While tech giants pour billions into computational power to train frontier AI models, China’s DeepSeek has achieved comparable results by working smarter, not harder. The DeepSeek V3.2 AI model matches OpenAI’s GPT-5 in reasoning benchmarks despite using ‘fewer total training FLOPs’ – a breakthrough that could reshape how the industry thinks about building advanced artificial intelligence.
For enterprises, the release demonstrates that frontier AI capabilities need not require frontier-scale computing budgets. The open-source availability of DeepSeek V3.2 lets organisations evaluate advanced reasoning and agentic capabilities while maintaining control over deployment architecture – a practical consideration as cost-efficiency becomes increasingly central to AI adoption strategies.

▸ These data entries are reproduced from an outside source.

(* ===== verification/Nmi.v ===== *)
(** * modules.c, thread.c: stack checks by interrupt and by DPC

    [HandleNmiIOCTL] sends a non-maskable interrupt to every core; the
    callback stores what each core was executing, and the analysis reports
    cores that did not answer, threads missing from the client-identifier
    table, and kernel instruction pointers outside all modules.
    [DispatchStackwalkToEachCpuViaDpc] captures the stack of each core in a
    deferred procedure call and reports return addresses outside all modules. *)

From stdpp Require Import gmultiset.
From S2P Require Import Prelude Layout Irp Structs Kernel Modules.

(** ** Data *)

Record NMI_CONTEXT := NmiContext {
  interrupted_rip : Z;
  interrupted_rsp : Z;
  kthread : Z;
  callback_count : Z;
  user_thread : bool;
}.

Definition NMI_CONTEXT_layout : cty := St
  [("interrupted_rip", UINT64); ("interrupted_rsp", UINT64); ("kthread", UINT64);
   ("callback_count", ULONG); ("user_thread", UCHAR)].

(** [TASK_STATE_SEGMENT_64] is packed: [Reserved0] (4 bytes), [Rsp0] to [Rsp2],
    [Reserved1], [Ist1] and [Ist2] precede [Ist3]. *)
Definition TSS_Ist3 : Z := 4 + 3 * 8 + 8 + 2 * 8.

Definition DPC_STACKWALK_STACKFRAME_COUNT : Z := 10.

Record DPC_CONTEXT := DpcContext {
  stack_frame : list Z;
  frames_captured : Z;
  executed : bool;
}.

Definition DPC_CONTEXT_layout : cty := St
  [("stack_frame", Arr DPC_STACKWALK_STACKFRAME_COUNT UINT64);
   ("frames_captured", USHORT); ("executed", UCHAR)].

Definition KPCR_TSS_BASE_OFFSET : Z := 0x008.
Definition WINDOWS_USERMODE_MAX_ADDRESS : Z := 0x00007FFFFFFFFFFF.
Definition NMI_CONTEXT_POOL : Z := 0x37333331.
Definition PROC_AFFINITY_POOL : Z := 0x65656565.
Definition POOL_TAG_DPC : Z := 0x61706363.
Definition sizeof_KAFFINITY_EX : Z := 2 + 2 + 4 + 20 * 8.

(** A loop over cores that updates one array of contexts. *)
Fixpoint each_core {X} (f : Z -> list X -> res (list X)) (cores : list Z) (contexts : list X)
  : res (list X) :=
  match cores with
  | [] => Ok contexts
  | core :: cores => contexts ← f core contexts; each_core f cores contexts
  end.

(** What the two checks ask of Windows and of the processor.  [nmi_delivered]
    says whether an interrupt sent to a core reaches the registered callback;
    [gs_base] and [current_thread] are the values on a core at that time. *)
Class CpuApi := {
  active_processors : Z;
  gs_base : Z -> Z;
  current_thread : Z -> Z;
  nmi_delivered : Z -> bool;
  KeRegisterNmiCallback : Z;
  PsGetThreadId : Z -> Z;
  PsLookupThreadByThreadId : Z -> NTSTATUS * Z;
  calling_thread : Z;
  RtlCaptureStackBackTrace : Z -> list Z;
}.

Section operations.
Context {P : Pool} {K : ReportSink} {A : SystemApi} {U : CpuApi}.
Abbreviation M := (KM kernel).

(** ** The flag of the driver configuration, driver.c *)

Definition UnsetNmiInProgressFlag : M unit :=
  modify (fun s => set_nmi_status (s32 (nmi_status s - 1)) s).

Definition IsNmiInProgress : M bool := fun s =>
  if nmi_status s =? 0 then Ok (false, set_nmi_status 1 s) else Ok (true, s).

(** ** Reports *)

Definition ReportNmiBlocking : M unit :=
  complete_report (sizeof NMI_CALLBACK_FAILURE) REPORT_POOL_TAG
    (Ok (NmiCallbackFailure REPORT_NMI_CALLBACK_FAILURE 1 0 0)).

Definition ReportMissingCidTableEntry (Context : NMI_CONTEXT) : M unit :=
  complete_report (sizeof HIDDEN_SYSTEM_THREAD_REPORT) REPORT_POOL_TAG
    (thread ← read_bytes system_memory (kthread Context) 500;
     Ok (HiddenSystemThread REPORT_HIDDEN_SYSTEM_THREAD 0 0 (kthread Context)
           (s32 (PsGetThreadId (kthread Context))) thread)).

(** The block is as large as another report and is used unchecked. *)
Definition ReportInvalidRipFoundDuringNmi (Context : NMI_CONTEXT) : M unit :=
  report ← ExAllocatePool2 (sizeof HIDDEN_SYSTEM_THREAD_REPORT) REPORT_POOL_TAG;
  deref_block report ≫= fun _ =>
  _ ← send_report report REPORT_POOL_TAG
        (NmiCallbackFailure REPORT_NMI_CALLBACK_FAILURE 0 (kthread Context)
           (interrupted_rip Context))
        (sizeof HIDDEN_SYSTEM_THREAD_REPORT);
  mret tt.

Definition ReportDpcStackwalkViolation (Frame : Z) : M unit :=
  complete_report (sizeof DPC_STACKWALK_REPORT) REPORT_POOL_TAG
    (Ok (DpcStackwalk REPORT_DPC_STACKWALK calling_thread Frame)).

(** ** thread.c *)

(** A successful lookup returns a reference, which nothing gives back. *)
Definition ValidateThreadsPspCidTableEntry (Thread : Z) : M bool :=
  let thread_id := PsGetThreadId Thread in
  if u64 thread_id <? u64 active_processors then mret true
  else
    let '(status, thread) := PsLookupThreadByThreadId thread_id in
    if negb (NT_SUCCESS status) then mret false
    else
      acquire (Reference thread) ≫= fun _ =>
      mret true.

(** ** Interrupts *)

(** The frame the interrupt pushed on core [core]: its [rip] and [rsp]. *)
Definition machine_frame (core : Z) : res (Z * Z) :=
  let kpcr := gs_base core in
  tss ← load64 system_memory (kpcr + KPCR_TSS_BASE_OFFSET);
  ist3 ← load64 system_memory (tss + TSS_Ist3);
  let frame := u64 (ist3 - sizeof MACHINE_FRAME) in
  rip ← load_field system_memory MACHINE_FRAME frame "rip" 8;
  rsp ← load_field system_memory MACHINE_FRAME frame "rsp" 8;
  Ok (rip, rsp).

Definition NmiCallback (core : Z) (context : list NMI_CONTEXT) : res (list NMI_CONTEXT) :=
  '(rip, rsp) ← machine_frame core;
  match znth context core with
  | None => Crash OutOfBounds
  | Some c =>
      let user := if rip <=? WINDOWS_USERMODE_MAX_ADDRESS then true else user_thread c in
      Ok (zset context core
            (NmiContext rip rsp (current_thread core) (u32 (callback_count c + 1)) user))
  end.

(** An interrupt that is delivered runs the callback. *)
Definition send_nmis : list Z -> list NMI_CONTEXT -> res (list NMI_CONTEXT) :=
  each_core (fun core context =>
    if nmi_delivered core then NmiCallback core context else Ok context).

Definition LaunchNonMaskableInterrupt (context : list NMI_CONTEXT)
  : M (NTSTATUS * list NMI_CONTEXT) :=
  ProcAffinityPool ← ExAllocatePool2 sizeof_KAFFINITY_EX PROC_AFFINITY_POOL;
  if ProcAffinityPool =? 0 then mret (STATUS_MEMORY_NOT_ALLOCATED, context)
  else
    context ← lift (send_nmis (iota 0 (Z.to_nat active_processors)) context);
    ExFreePoolWithTag ProcAffinityPool PROC_AFFINITY_POOL ≫= fun _ =>
    mret (STATUS_SUCCESS, context).

(** The loop over the cores; the result is the status returned. *)
Fixpoint analyse_cores (cores : list Z) (NmiContext : list NMI_CONTEXT)
  (SystemModules : SYSTEM_MODULES) (flag : bool) : M NTSTATUS :=
  match cores with
  | [] => mret STATUS_SUCCESS
  | core :: cores =>
      context ← of_option OutOfBounds (znth NmiContext core);
      if callback_count context =? 0 then
        ReportNmiBlocking ≫= fun _ =>
        mret STATUS_SUCCESS
      else
        found ← ValidateThreadsPspCidTableEntry (kthread context);
        when (negb found) (ReportMissingCidTableEntry context) ≫= fun _ =>
        if user_thread context then analyse_cores cores NmiContext SystemModules flag
        else
          let '(status, flag) := region_check (interrupted_rip context) SystemModules flag in
          if negb (NT_SUCCESS status) then analyse_cores cores NmiContext SystemModules flag
          else if negb flag then
            ReportInvalidRipFoundDuringNmi context ≫= fun _ =>
            mret STATUS_SUCCESS
          else analyse_cores cores NmiContext SystemModules flag
  end.

Definition AnalyseNmiData (NmiContext : option (list NMI_CONTEXT))
  (SystemModules : option SYSTEM_MODULES) : M NTSTATUS :=
  match NmiContext, SystemModules with
  | Some contexts, Some modules =>
      analyse_cores (iota 0 (Z.to_nat active_processors)) contexts modules false
  | _, _ => mret STATUS_INVALID_PARAMETER
  end.

Definition zero_context : NMI_CONTEXT := NmiContext 0 0 0 0 false.

(** [HandleNmiIOCTL] from the registration of the callback on. *)
Definition nmi_scan (nmi_context callback_handle : Z) : M NTSTATUS :=
  let contexts := replicate (Z.to_nat active_processors) zero_context in
  '(status, m) ← GetSystemModuleInformation (Some no_modules);
  let system_modules := default no_modules m in
  if negb (NT_SUCCESS status) then
    release (NmiRegistration callback_handle) ≫= fun _ =>
    ExFreePoolWithTag nmi_context NMI_CONTEXT_POOL ≫= fun _ =>
    UnsetNmiInProgressFlag ≫= fun _ =>
    mret status
  else
    '(status, contexts) ← LaunchNonMaskableInterrupt contexts;
    if negb (NT_SUCCESS status) then
      release (NmiRegistration callback_handle) ≫= fun _ =>
      ExFreePoolWithTag (address system_modules) SYSTEM_MODULES_POOL ≫= fun _ =>
      ExFreePoolWithTag nmi_context NMI_CONTEXT_POOL ≫= fun _ =>
      UnsetNmiInProgressFlag ≫= fun _ =>
      mret status
    else
      status ← AnalyseNmiData (Some contexts) (Some system_modules);
      ExFreePoolWithTag (address system_modules) SYSTEM_MODULES_POOL ≫= fun _ =>
      ExFreePoolWithTag nmi_context NMI_CONTEXT_POOL ≫= fun _ =>
      release (NmiRegistration callback_handle) ≫= fun _ =>
      UnsetNmiInProgressFlag ≫= fun _ =>
      mret status.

The Hangzhou-based laboratory released two versions on Monday: the base DeepSeek V3.2 and DeepSeek-V3.2-Speciale, with the latter achieving gold-medal performance on the 2025 International Mathematical Olympiad and International Olympiad in Informatics – benchmarks previously reached only by unreleased internal models from leading US AI companies.
The accomplishment is particularly significant given DeepSeek’s limited access to advanced semiconductor chips due to export restrictions.
Resource efficiency as a competitive advantage
DeepSeek’s achievement contradicts the prevailing industry assumption that frontier AI performance requires greatly scaling computational resources. The company attributes this efficiency to architectural innovations, particularly DeepSeek Sparse Attention (DSA), which substantially reduces computational complexity while preserving model performance.
The base DeepSeek V3.2 AI model achieved 93.1% accuracy on AIME 2025 mathematics problems and a Codeforces rating of 2386, placing it alongside GPT-5 in reasoning benchmarks.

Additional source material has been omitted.